These are the organizations that lack the staff and resources to mount the consistent, relentless membership programs that will bring them the next wave of resources to build and maintain critical mass. It’s a Catch-22 that is familiar to too many of the associations that participated in Greenfield Services’ 2012 Pulse Report.
A large proportion of survey participants were scrambling to cope with serious limitations in financial and human resources.
- More than two in five respondents (42.2%) identified limited funding as one of their top three concerns, and one-third (32%) listed limited staffing.
- Associations with annual budgets under $1.0 million accounted for 56.5% of survey respondents, but 72.5% of the group that listed limited funding as a top concern.
- Associations with five or fewer staff constituted 47.6% of the survey group, but 59.7% of the respondents with funding concerns.
- Nearly half of survey respondents (47.1%) reported that their organizations had no membership marketing plans in place.
It’s a well-worn platitude that you have to spend money to make money—and the platitude is cold comfort when money is limited. But now the good news: targeted membership strategies that build communities and relationships can be a good deal more affordable than an all-out advertising blitz. And by generating fierce loyalty among new recruits and established members alike, they can boost retention rates and build a foundation for a more stable organization.
Here are five tips to get started:
- Identify, understand, and micro-target the specific audiences that have the most to gain by joining your association. You might need a different set of facts and arguments to catch each group’s attention, sign them up, and keep them engaged.
- Get your audience’s permission to communicate. The law may require it, but even if it doesn’t, why would you waste resources and generate ill will by sending repeat messages to people who don’t want to hear from you?
- Keep the messages flowing, before and after they sign up. Marketing theory says it takes eight to 10 touchpoints to reach a target audience with a message that requires a decision and action, but the 2012 Pulse Report found that only 8.5% of associations followed up seven to 10 times as members’ renewal deadlines approached.
- Vary the format and sourcing of your membership messages. A single touchpoint might be an email, a phone call, a text message, a direct mail letter or post card, a survey, a contest, a magazine ad, or social media messages, and you can alternate the contact members receive from staff, board members, volunteers, or other opinion leaders.

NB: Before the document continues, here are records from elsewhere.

Lemma find_all_named names recursive element :
  Forall (fun e => name_in names e = true)
         (find_all names recursive element).
Proof.
  apply List.Forall_forall. intros e He.
  unfold find_all in He. now apply filter_In in He.
Qed.

(** The walker returns for every document. *)
Lemma html_to_rst_total parse html_content :
  exists rst, html_to_rst parse html_content = Ok rst.
Proof.
  unfold html_to_rst, rst_lines.
  destruct (for_each_process _ [] (find_all_named allowlist true
                                     (parse html_content)))
    as (emissions & _ & ->).
  eexists. reflexivity.
Qed.

(** C9.  The walk visits every descendant whose name is in the allowlist,
    in document order and whatever its depth, and the output is the
    lines of each of them one after the other.  So an element inside
    another one of the allowlist is written on its own although its text
    is also part of the text of the outer one: the inner list of a
    nested list, or a heading inside an output [div], comes out twice. *)
Theorem flat_scan soup :
  (exists emissions,
      Forall2 (fun e lines => process [] e = Ok lines)
        (List.filter (name_in allowlist) (descendants soup)) emissions
      /\ rst_lines soup = Ok (concat emissions))
  /\ rst_lines
       (BeautifulSoup
          [Tag "ul" ∅
             [Tag "li" ∅
                [NavigableString "A";
                 Tag "ul" ∅ [Tag "li" ∅ [NavigableString "B"]]]]])
     = Ok ["* AB"; ""; "* B"; ""]
  /\ rst_lines
       (BeautifulSoup
          [Tag "div" {["class" := AttrList ["output"]]}
             [Tag "h1" ∅ [NavigableString "Result"]]])
     = Ok [".. code-block:: text"; ""; "   Result"; "";
           ""; "Result"; "======"; ""].
Proof.
  split; [| split; reflexivity].
  destruct (for_each_process _ [] (find_all_named allowlist true soup))
    as (emissions & Hall & Hrun).
  exists emissions. split; assumption.
Qed.

(** C10.  A [code] element is in the allowlist, so the scan finds it
    wherever it is, and it adds no line; its text comes out only with
    the text of an element around it that adds lines. *)
Theorem code_element_emits_nothing attrs contents rst_content soup :
  let element := Tag "code" attrs contents in
  (In element (descendants soup) ->
   In element (find_all allowlist true soup))
  /\ process rst_content element = Ok rst_content
  /\ rst_lines (BeautifulSoup [Tag "code" ∅ [NavigableString "x"]])
     = Ok []
  /\ rst_lines
       (BeautifulSoup [Tag "p" ∅ [Tag "code" ∅ [NavigableString "x"]]])
     = Ok ["x"; ""].
Proof.
  intros element. split; [| split; [| split; reflexivity]].
  - intros H. unfold find_all. apply filter_In. now split.
  - unfold element. branch_on_name. reflexivity.
Qed.

Lemma code_element_emits_nothing_witness :
  In (Tag "code" ∅ [NavigableString "x"])
     (find_all allowlist true
        (BeautifulSoup [Tag "p" ∅ [Tag "code" ∅ [NavigableString "x"]]])).
Proof.
  apply (code_element_emits_nothing ∅ [NavigableString "x"] []
           (BeautifulSoup
              [Tag "p" ∅ [Tag "code" ∅ [NavigableString "x"]]])).
  cbn. right. left. reflexivity.
Defined.

(** ** The orchestrator *)

(** C6.  Two runs of the orchestrator that differ in the table of
    contents string only end the same way and leave the same file
    system; so the configuration file, the index file and the notebook
    content file are the same.  The function binds [toc_html] and never
    reads it. *)
Theorem toc_html_unused parse temp_html_path subprocess_run
    notebook_html toc_html toc_html' output_dir project_name (s : fs) :
  let run toc :=
    convert_colab_to_sphinx parse temp_html_path subprocess_run
      notebook_html toc output_dir project_name s in
  run toc_html = run toc_html'
  /\ Forall (fun file =>
               snd (run toc_html) !! os.path_join output_dir file
               = snd (run toc_html') !! os.path_join output_dir file)
            ["conf.py"; "index.rst"; "notebook_content.rst"].
Proof.
  intros run.
  assert (Hsame : run toc_html = run toc_html') by reflexivity.
  split; [exact Hsame |].
  rewrite Hsame. repeat constructor.
Qed.

(** The external route reports a failure it caught: the program is not
    there, or it ran and its exit status is not zero. *)
Lemma convert_with_pandoc_caught temp_html_path subprocess_run
    html_content output_rst_path (s s2 : fs) r kept :
  s !! temp_html_path <> Some Dir ->
  subprocess_run (pandoc_args temp_html_path output_rst_path)
    (<[temp_html_path := File html_content]> s) = (r, s2) ->
  r = Raise FileNotFoundError \/ r = Raise CalledProcessError
  \/ (exists code, r = Ok code /\ code <> 0%Z) ->
  s2 !! temp_html_path = Some (File kept) ->
  convert_with_pandoc temp_html_path subprocess_run html_content
    output_rst_path s
  = (Ok false, delete temp_html_path s2).
Proof.
  intros Htemp Hrun Hr Hkept.
  unfold convert_with_pandoc, io_bind.
  rewrite (write_file_not_dir _ _ _ Htemp).
  unfold try_finally, try_pandoc, run_checked, io_bind. rewrite Hrun.
  unfold os.unlink.
  destruct Hr as [-> | [-> | (code & -> & Hcode)]].
  - now rewrite Hkept.
  - now rewrite Hkept.
  - apply Z.eqb_neq in Hcode. rewrite Hcode.
    unfold io_raise. now rewrite Hkept.
Qed.

(** C7, as the code has it.  When the converter is not there or exits
    with a status other than zero, and the temporary file and the output
    path can be used, the orchestrator returns the output directory and
    the output file holds the walker's output inside the
    "Notebook Content" block, whatever the failed attempt left there. *)
Theorem fallback_on_caught_failure parse temp_html_path subprocess_run
    notebook_html toc_html output_dir project_name (s s1 s2 : fs) r kept :
  let rst_file_path := os.path_join output_dir "notebook_content.rst" in
  create_sphinx_project project_name output_dir s = (Ok tt, s1) ->
  s1 !! temp_html_path <> Some Dir ->
  subprocess_run (pandoc_args temp_html_path rst_file_path)
    (<[temp_html_path := File notebook_html]> s1) = (r, s2) ->
  r = Raise FileNotFoundError \/ r = Raise CalledProcessError
  \/ (exists code, r = Ok code /\ code <> 0%Z) ->
  s2 !! temp_html_path = Some (File kept) ->
  s2 !! rst_file_path <> Some Dir ->
  exists notebook_rst (s' : fs),
    html_to_rst parse notebook_html = Ok notebook_rst
    /\ convert_colab_to_sphinx parse temp_html_path subprocess_run
         notebook_html toc_html output_dir project_name s
       = (Ok output_dir, s')
    /\ s' !! rst_file_path = Some (File (full_rst_content notebook_rst))
    /\ forall q, q <> rst_file_path -> q <> temp_html_path ->
                 s' !! q = s2 !! q.
Proof.
  intros rst_file_path Hscaffold Htemp Hrun Hr Hkept Hout.
  destruct (html_to_rst_total parse notebook_html) as [notebook_rst Hrst].
  exists notebook_rst,
    (<[rst_file_path := File (full_rst_content notebook_rst)]>
       (delete temp_html_path s2)).
  split; [exact Hrst |]. split; [| split].
  - unfold convert_colab_to_sphinx, io_bind. rewrite Hscaffold.
    fold rst_file_path.
    rewrite (convert_with_pandoc_caught _ _ _ _ _ _ _ _ Htemp Hrun Hr Hkept).
    cbn [negb]. unfold io_lift. rewrite Hrst.
    rewrite write_file_not_dir; [reflexivity |].
    destruct (decide (temp_html_path = rst_file_path)) as [-> | Hne].
    + now rewrite lookup_delete_eq.
    + now rewrite lookup_delete_ne.
  - apply lookup_insert_eq.
  - intros q Hq Hq'. rewrite lookup_insert_ne by congruence.
    now rewrite lookup_delete_ne by congruence.
Qed.

Lemma fallback_on_caught_failure_witness :
  exists s' : fs,
    convert_colab_to_sphinx parse_hi "/tmp/tmpk3v9.html" run_failing
      "<p>hi</p>" "<ul></ul>" "out" "Demo" ∅
    = (Ok "out", s')
    /\ s' !! "out/notebook_content.rst"
       = Some (File (full_rst_content ("hi" +:+ Py.chr Py.LF))).
Proof.
  edestruct (fallback_on_caught_failure parse_hi "/tmp/tmpk3v9.html"
               run_failing "<p>hi</p>" "<ul></ul>" "out" "Demo" ∅)
    as (notebook_rst & s' & Hrst & Hrun & Hfile & _).
  - reflexivity.
  - vm_compute. discriminate.
  - reflexivity.
  - right. right. eexists. split; [reflexivity | discriminate].
  - vm_compute. reflexivity.
  - vm_compute. discriminate.
  - vm_compute in Hrst. injection Hrst as <-.
    exists s'. split; [exact Hrun | exact Hfile].
Defined.

(** The case the specification names first: the program is not there.
    The output file holds the walker's output in its block, and the
    temporary file is gone. *)
Example fallback_when_pandoc_absent :
  fst (convert_colab_to_sphinx parse_hi "/tmp/tmpk3v9.html" run_absent
         "<p>hi</p>" "<ul></ul>" "out" "Demo" ∅)
  = Ok "out"
  /\ snd (convert_colab_to_sphinx parse_hi "/tmp/tmpk3v9.html" run_absent
            "<p>hi</p>" "<ul></ul>" "out" "Demo" ∅)
     !! "out/notebook_content.rst"
     = Some (File (full_rst_content ("hi" +:+ Py.chr Py.LF)))
  /\ snd (convert_colab_to_sphinx parse_hi "/tmp/tmpk3v9.html" run_absent
            "<p>hi</p>" "<ul></ul>" "out" "Demo" ∅)
     !! "/tmp/tmpk3v9.html" = None.
Proof. split; [| split]; vm_compute; reflexivity. Qed.

(** C7, as the claim has it, fails: when the converter cannot be started
    for another reason (here the file may not be executed), the
    orchestrator raises; it returns no directory and writes no output
    file. *)
Lemma fallback_on_any_failure_counterexample :
  fst (run_denied (pandoc_args "/tmp/tmpk3v9.html"
                     "out/notebook_content.rst") ∅)
  = Raise PermissionError
  /\ fst (convert_colab_to_sphinx parse_hi "/tmp/tmpk3v9.html" run_denied
            "<p>hi</p>" "<ul></ul>" "out" "Demo" ∅)
     = Raise PermissionError
  /\ snd (convert_colab_to_sphinx parse_hi "/tmp/tmpk3v9.html" run_denied
            "<p>hi</p>" "<ul></ul>" "out" "Demo" ∅)
     !! "out/notebook_content.rst" = None.
Proof. split; [| split]; vm_compute; reflexivity. Qed.

(** ** Anchors *)

Lemma smap_app f a b : Py.smap f (a +:+ b) = Py.smap f a +:+ Py.smap f b.
Proof.
  induction a as [|c a IH]; [reflexivity |].
  change (String (f c) (Py.smap f (a +:+ b))
          = String (f c) (Py.smap f a +:+ Py.smap f b)).
  now rewrite IH.
Qed.

Lemma sfilter_app f a b :
  Py.sfilter f (a +:+ b) = Py.sfilter f a +:+ Py.sfilter f b.
Proof.
  induction a as [|c a IH]; [reflexivity |].
  change (Py.sfilter f (String c (a +:+ b))
          = Py.sfilter f (String c a) +:+ Py.sfilter f b).
  cbn [Py.sfilter]. rewrite IH. now destruct (f c).
Qed.

Lemma anchor_of_app a b : anchor_of (a +:+ b) = anchor_of a +:+ anchor_of b.
Proof.
  unfold anchor_of, Py.replace_char, sub_non_word, Py.lower.
  now rewrite !smap_app, sfilter_app, smap_app.
Qed.

Lemma anchor_of_spaces n : anchor_of (Py.mul " " n) = Py.mul "-" n.
Proof.
  induction n as [|n IH]; [reflexivity |].
  cbn [Py.mul]. now rewrite anchor_of_app, IH.
Qed.

Lemma isspace_not_space_kept c :
  Py.isspace c = true -> c <> " "%char -> anchor_of (Py.chr c) = Py.chr c.
Proof.
  destruct c as [[] [] [] [] [] [] [] []]; vm_compute;
    intros H1 H2; congruence.
Qed.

- Maximize your use of social media to build communities, establish your organization as a thought leader, and keep tabs on the issues that are most important to different audience segments.
These community-based strategies take more thought and planning than a single, one-size-fits-all marketing campaign. But they can be surprisingly affordable—and, more important in the long run, they work. If you haven’t been building critical mass with the same old approach to membership development and retention, maybe it’s time to shift gears.